What the task asks: Collect from the data below each line with "Some".

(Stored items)
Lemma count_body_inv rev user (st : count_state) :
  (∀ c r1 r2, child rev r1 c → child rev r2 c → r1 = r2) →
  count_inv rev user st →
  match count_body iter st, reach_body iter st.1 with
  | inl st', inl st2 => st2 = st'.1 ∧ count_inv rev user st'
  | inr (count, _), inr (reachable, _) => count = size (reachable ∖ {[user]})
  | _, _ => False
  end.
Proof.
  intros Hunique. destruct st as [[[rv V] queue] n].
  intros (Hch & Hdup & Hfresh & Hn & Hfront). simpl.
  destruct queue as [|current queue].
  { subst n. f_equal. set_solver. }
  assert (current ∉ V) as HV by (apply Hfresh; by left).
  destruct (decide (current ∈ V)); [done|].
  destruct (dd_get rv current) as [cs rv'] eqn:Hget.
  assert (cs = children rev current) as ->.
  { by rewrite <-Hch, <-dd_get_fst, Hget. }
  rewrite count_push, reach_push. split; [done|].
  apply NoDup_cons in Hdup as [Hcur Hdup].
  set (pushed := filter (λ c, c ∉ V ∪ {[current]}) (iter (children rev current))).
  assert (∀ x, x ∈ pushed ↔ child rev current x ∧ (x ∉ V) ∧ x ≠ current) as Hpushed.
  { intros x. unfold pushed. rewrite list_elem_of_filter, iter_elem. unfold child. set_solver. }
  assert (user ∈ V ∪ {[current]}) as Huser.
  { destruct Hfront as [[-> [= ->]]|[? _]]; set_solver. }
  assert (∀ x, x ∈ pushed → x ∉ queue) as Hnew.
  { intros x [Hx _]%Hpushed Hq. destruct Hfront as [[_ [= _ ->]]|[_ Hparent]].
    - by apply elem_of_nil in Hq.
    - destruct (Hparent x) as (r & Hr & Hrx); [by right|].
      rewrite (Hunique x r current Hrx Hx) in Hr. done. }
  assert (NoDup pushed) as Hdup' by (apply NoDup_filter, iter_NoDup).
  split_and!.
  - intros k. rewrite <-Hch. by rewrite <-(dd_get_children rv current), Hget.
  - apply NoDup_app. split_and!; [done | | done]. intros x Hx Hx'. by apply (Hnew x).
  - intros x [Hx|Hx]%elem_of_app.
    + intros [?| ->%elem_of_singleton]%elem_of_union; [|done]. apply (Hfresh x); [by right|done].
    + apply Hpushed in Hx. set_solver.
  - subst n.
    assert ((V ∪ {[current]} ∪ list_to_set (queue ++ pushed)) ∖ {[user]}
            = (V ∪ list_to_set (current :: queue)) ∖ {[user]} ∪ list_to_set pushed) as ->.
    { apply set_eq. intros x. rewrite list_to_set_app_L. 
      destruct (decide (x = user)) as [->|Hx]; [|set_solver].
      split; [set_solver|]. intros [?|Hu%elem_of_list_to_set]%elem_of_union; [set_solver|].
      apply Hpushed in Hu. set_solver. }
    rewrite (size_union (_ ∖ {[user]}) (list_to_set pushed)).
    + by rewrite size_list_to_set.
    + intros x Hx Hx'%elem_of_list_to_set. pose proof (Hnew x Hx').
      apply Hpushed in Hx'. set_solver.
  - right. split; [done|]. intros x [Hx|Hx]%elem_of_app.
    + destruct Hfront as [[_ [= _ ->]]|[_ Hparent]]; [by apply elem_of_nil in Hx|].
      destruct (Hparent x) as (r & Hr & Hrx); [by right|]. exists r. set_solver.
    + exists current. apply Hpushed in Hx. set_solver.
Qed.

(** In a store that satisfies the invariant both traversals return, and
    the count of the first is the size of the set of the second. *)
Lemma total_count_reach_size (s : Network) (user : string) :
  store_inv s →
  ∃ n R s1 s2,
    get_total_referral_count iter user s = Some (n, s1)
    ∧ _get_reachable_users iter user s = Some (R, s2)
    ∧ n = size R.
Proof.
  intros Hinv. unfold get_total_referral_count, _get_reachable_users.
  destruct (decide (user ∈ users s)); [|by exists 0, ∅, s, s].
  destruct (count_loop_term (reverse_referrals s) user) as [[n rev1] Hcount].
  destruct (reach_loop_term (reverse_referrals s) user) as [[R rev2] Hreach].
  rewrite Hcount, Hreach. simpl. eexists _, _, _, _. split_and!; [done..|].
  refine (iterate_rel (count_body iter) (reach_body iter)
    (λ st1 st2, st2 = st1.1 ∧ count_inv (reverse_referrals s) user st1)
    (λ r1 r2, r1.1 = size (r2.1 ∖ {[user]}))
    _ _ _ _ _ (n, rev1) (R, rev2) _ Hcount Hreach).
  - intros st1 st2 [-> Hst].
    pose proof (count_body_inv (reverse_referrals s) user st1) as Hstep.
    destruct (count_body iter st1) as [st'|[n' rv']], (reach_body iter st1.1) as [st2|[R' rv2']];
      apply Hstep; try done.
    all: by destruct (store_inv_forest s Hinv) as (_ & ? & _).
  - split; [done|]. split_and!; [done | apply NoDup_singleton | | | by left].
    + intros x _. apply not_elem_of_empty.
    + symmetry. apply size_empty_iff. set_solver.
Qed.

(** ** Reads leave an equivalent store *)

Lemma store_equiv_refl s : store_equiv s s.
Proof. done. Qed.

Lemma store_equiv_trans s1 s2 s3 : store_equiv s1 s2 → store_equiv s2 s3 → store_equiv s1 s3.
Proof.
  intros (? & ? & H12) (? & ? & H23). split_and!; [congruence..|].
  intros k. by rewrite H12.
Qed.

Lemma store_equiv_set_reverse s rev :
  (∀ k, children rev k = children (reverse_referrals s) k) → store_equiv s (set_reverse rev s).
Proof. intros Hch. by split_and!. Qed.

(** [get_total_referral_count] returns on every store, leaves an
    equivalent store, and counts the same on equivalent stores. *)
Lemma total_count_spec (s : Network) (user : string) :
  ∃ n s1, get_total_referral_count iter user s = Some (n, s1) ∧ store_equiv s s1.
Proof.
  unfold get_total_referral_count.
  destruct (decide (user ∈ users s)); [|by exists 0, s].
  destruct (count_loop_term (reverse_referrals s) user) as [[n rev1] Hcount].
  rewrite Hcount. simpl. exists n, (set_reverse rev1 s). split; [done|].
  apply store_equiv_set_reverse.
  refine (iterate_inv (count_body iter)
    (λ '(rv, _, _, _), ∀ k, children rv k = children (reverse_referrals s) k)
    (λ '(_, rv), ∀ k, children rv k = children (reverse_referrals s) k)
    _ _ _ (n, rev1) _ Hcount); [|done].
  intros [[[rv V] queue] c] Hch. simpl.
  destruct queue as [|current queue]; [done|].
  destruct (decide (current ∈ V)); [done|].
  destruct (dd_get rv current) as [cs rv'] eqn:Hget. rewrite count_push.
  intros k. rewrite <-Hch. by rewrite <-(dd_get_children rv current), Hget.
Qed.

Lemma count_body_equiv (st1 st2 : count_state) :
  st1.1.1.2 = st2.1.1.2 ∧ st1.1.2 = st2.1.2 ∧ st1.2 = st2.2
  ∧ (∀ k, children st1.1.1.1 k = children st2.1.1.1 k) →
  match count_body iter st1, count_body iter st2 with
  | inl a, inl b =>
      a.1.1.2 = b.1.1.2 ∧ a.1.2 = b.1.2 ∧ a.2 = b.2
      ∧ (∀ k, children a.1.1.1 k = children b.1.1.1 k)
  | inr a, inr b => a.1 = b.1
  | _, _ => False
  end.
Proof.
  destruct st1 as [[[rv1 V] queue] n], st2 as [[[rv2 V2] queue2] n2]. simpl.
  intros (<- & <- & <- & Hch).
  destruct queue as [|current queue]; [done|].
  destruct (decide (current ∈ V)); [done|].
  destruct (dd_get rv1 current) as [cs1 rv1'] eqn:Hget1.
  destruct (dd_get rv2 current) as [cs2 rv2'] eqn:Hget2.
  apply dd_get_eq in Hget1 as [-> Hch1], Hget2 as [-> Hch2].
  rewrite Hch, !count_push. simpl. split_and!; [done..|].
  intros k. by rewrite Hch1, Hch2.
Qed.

Answer to this exercise:
    get_total_referral_count iter user s = Some (n, s1)
    ∧ _get_reachable_users iter user s = Some (R, s2)
  ∃ n s1, get_total_referral_count iter user s = Some (n, s1) ∧ store_equiv s s1.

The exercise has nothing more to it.